Pourtant, l’usage réel est souvent plus simple. Un visiteur ne cherche pas toujours à explorer une carte. Il veut parfois seulement connaître une adresse, vérifier un point de départ, savoir où se garer, comparer des lieux proches ou récupérer un itinéraire dans son application GPS habituelle. Dans ce cas, une carte complète n’apporte pas toujours une valeur suffisante pour justifier son poids technique.

Les cartes interactives peuvent aussi cumuler plusieurs contraintes. Elles chargent souvent du JavaScript, des tuiles cartographiques, des marqueurs, des pop-ups, des styles, des appels API et parfois des traceurs tiers. Sur une connexion mobile moyenne, notamment en zone rurale, littorale ou de montagne, l’expérience peut se dégrader rapidement. Le visiteur consulte pourtant ces pages dans des contextes où la rapidité compte : en déplacement, en extérieur, depuis un téléphone, avec peu de batterie ou une connexion instable.
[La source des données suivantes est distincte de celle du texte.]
(** What a diff reports: the paths that are new, gone or point at another blob,
    each once; it is empty exactly when the two maps are equal. *)
Theorem diff_paths_correct (base target : gmap string ObjectId) :
  (∀ p, p ∈ added (diff_paths base target) ↔ is_Some (target !! p) ∧ base !! p = None) ∧
  (∀ p, p ∈ removed (diff_paths base target) ↔ is_Some (base !! p) ∧ target !! p = None) ∧
  (∀ p, p ∈ modified (diff_paths base target) ↔ ∃ x y, base !! p = Some x ∧ target !! p = Some y ∧ x ≠ y) ∧
  NoDup (added (diff_paths base target)) ∧ NoDup (removed (diff_paths base target)) ∧ NoDup (modified (diff_paths base target)) ∧
  (diff_is_empty (diff_paths base target) = true ↔ base = target).
Proof.
  assert (∀ p, p ∈ added (diff_paths base target) ↔ is_Some (target !! p) ∧ base !! p = None) as Ha.
  { intros p. simpl. rewrite list_elem_of_filter, elem_of_btree_keys. naive_solver. }
  assert (∀ p, p ∈ removed (diff_paths base target) ↔ is_Some (base !! p) ∧ target !! p = None) as Hr.
  { intros p. simpl. rewrite list_elem_of_filter, elem_of_btree_keys. naive_solver. }
  assert (∀ p, p ∈ modified (diff_paths base target) ↔ ∃ x y, base !! p = Some x ∧ target !! p = Some y ∧ x ≠ y) as Hm.
  { intros p. simpl. rewrite list_elem_of_fmap. split.
    - intros ([q y] & -> & [[H1 H2] Hin%elem_of_btree_iter]%list_elem_of_filter). simpl in *.
      destruct (base !! q) as [x|]; [|done]. exists x, y. naive_solver.
    - intros (x & y & Hx & Hy & Hne). exists (p, y). split; [done|]. apply list_elem_of_filter. simpl.
      rewrite Hx. split; [naive_solver|]. by apply elem_of_btree_iter. }
  do 3 (split; [done|]). split; [apply NoDup_filter, NoDup_btree_keys|]. split; [apply NoDup_filter, NoDup_btree_keys|]. split.
  - eapply sublist_NoDup; [apply (NoDup_btree_keys target)|]. apply fmap_sublist, sublist_filter.
  - split; [|intros ->; by rewrite diff_paths_same].
    unfold diff_is_empty. rewrite !andb_true_iff, !bool_decide_eq_true. intros [[Ea Er] Em].
    rewrite Ea in Ha. rewrite Er in Hr. rewrite Em in Hm. apply map_eq. intros p.
    specialize (Ha p). specialize (Hr p). specialize (Hm p). rewrite elem_of_nil in Ha, Hr, Hm.
    destruct (base !! p) as [x|], (target !! p) as [y|]; [|naive_solver..].
    destruct (decide (x = y)) as [->|]; naive_solver.
Qed.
L’accessibilité est l’autre point sensible. Une carte contient fréquemment des informations visuelles complexes : marqueurs, zones, distances, couleurs, tracés, filtres, pictogrammes. Le W3C classe d’ailleurs les cartes parmi les images complexes lorsqu’elles transmettent une information substantielle, ce qui nécessite une alternative textuelle suffisamment détaillée pour restituer l’information utile.

Une carte interactive est-elle toujours nécessaire ?

La première question à poser est simple : le visiteur a-t-il besoin d’interagir avec la carte ou seulement de comprendre une localisation ?

Si l’objectif est d’indiquer l’adresse d’un bureau d’information touristique, d’un musée ou d’un point de départ, une carte interactive complète est souvent excessive. Une adresse en texte, un lien vers un itinéraire et éventuellement une petite carte statique suffisent largement. Cette solution est plus rapide, plus sobre et plus facilement accessible.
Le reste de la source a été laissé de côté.